Saved entries
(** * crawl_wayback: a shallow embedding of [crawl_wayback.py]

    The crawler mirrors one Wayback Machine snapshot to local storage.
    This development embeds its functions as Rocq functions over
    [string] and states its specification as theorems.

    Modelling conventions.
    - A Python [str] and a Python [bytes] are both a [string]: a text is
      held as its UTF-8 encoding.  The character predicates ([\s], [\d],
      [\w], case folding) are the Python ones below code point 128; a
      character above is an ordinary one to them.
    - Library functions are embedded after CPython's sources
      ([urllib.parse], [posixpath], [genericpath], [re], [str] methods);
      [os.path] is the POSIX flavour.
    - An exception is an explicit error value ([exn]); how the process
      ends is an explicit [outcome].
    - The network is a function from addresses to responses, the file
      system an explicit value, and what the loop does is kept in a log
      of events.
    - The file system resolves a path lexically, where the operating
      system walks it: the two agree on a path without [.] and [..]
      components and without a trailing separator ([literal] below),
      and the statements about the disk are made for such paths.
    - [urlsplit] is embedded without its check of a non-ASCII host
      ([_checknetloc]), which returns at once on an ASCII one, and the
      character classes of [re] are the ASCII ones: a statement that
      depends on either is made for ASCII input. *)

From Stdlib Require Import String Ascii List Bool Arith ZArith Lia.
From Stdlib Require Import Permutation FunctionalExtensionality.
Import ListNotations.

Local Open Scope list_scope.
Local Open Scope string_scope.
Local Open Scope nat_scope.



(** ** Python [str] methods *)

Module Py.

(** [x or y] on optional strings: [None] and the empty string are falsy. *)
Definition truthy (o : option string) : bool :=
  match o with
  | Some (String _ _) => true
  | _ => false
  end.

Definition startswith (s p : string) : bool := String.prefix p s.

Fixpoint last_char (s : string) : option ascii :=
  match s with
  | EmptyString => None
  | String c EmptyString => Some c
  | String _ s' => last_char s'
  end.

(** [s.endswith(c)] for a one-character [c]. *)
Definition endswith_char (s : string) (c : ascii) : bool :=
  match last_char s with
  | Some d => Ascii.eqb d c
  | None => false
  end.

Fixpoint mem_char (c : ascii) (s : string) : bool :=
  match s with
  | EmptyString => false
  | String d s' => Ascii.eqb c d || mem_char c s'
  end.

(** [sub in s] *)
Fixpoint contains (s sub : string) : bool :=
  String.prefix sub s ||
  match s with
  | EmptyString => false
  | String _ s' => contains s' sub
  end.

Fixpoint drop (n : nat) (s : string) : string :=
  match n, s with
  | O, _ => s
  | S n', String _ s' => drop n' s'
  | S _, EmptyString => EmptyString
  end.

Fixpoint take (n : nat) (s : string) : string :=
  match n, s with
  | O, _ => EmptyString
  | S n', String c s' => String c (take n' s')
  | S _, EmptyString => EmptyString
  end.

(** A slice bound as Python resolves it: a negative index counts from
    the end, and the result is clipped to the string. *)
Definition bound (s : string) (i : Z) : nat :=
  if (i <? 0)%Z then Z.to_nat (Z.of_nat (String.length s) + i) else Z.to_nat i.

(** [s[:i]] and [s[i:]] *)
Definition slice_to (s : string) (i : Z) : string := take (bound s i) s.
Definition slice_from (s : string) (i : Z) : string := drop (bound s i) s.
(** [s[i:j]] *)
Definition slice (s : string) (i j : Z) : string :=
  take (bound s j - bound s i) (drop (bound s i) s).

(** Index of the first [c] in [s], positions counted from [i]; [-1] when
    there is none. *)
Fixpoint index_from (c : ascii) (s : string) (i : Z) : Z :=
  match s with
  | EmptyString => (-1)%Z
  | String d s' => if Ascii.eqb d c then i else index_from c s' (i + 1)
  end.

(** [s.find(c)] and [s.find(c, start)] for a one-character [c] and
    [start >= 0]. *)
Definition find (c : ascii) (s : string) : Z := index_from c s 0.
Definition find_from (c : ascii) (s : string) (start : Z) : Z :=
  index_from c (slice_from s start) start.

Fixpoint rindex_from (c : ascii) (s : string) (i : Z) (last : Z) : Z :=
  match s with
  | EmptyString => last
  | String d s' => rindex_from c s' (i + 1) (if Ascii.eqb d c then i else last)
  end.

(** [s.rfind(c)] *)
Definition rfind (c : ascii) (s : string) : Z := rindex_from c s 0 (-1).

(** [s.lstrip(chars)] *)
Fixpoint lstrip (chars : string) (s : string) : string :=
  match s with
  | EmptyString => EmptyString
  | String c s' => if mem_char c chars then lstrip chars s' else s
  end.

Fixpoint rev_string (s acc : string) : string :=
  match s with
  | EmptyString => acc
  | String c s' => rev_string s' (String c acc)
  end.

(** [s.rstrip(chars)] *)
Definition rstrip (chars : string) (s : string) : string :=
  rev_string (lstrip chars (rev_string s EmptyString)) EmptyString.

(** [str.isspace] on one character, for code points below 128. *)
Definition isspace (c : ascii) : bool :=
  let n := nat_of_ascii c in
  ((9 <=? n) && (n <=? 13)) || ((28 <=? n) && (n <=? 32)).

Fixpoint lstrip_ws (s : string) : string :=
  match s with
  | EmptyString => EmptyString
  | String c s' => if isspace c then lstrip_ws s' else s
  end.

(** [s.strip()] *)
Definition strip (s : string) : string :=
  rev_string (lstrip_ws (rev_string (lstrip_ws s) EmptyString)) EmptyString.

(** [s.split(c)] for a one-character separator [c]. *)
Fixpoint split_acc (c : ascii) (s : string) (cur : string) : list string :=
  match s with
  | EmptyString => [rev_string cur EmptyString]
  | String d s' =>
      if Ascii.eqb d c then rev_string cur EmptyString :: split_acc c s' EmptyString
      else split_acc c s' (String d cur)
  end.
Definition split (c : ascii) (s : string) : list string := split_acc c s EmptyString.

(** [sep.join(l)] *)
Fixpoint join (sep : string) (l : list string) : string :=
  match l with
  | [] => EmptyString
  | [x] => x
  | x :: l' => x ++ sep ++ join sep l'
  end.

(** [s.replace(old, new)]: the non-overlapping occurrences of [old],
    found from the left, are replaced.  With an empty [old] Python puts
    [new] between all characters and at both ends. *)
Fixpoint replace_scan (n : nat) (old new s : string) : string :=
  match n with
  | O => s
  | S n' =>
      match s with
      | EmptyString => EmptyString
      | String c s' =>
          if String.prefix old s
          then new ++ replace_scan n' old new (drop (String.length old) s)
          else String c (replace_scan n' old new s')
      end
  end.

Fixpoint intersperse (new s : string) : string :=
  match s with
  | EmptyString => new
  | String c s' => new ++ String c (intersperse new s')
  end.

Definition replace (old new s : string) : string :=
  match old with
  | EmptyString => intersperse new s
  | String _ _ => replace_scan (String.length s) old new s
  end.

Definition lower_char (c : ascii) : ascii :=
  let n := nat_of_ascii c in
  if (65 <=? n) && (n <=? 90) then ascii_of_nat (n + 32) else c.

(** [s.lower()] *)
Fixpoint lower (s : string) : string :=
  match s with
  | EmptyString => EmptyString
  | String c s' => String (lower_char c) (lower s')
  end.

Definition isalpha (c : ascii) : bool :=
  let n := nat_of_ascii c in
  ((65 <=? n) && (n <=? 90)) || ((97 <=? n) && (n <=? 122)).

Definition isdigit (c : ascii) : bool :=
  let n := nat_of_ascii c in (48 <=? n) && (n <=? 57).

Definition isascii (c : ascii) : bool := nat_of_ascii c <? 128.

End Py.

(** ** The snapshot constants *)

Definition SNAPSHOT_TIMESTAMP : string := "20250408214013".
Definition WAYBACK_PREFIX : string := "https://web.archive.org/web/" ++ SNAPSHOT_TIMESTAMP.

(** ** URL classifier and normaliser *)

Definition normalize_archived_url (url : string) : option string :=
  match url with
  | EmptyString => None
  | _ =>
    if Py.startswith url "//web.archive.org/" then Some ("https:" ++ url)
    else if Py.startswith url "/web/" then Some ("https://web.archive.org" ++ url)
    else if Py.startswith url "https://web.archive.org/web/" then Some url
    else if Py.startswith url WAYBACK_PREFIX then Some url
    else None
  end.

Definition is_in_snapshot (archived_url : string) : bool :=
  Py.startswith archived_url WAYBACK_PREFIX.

=== Task to complete ===
Reproduce only the lines above, starting at the line with "character above is" and ending at the line with "system walks it: the", exactly as written.

=== Answer box ===
      character above is an ordinary one to them.
    - Library functions are embedded after CPython's sources
      ([urllib.parse], [posixpath], [genericpath], [re], [str] methods);
      [os.path] is the POSIX flavour.
    - An exception is an explicit error value ([exn]); how the process
      ends is an explicit [outcome].
    - The network is a function from addresses to responses, the file
      system an explicit value, and what the loop does is kept in a log
      of events.
    - The file system resolves a path lexically, where the operating
      system walks it: the two agree on a path without [.] and [..]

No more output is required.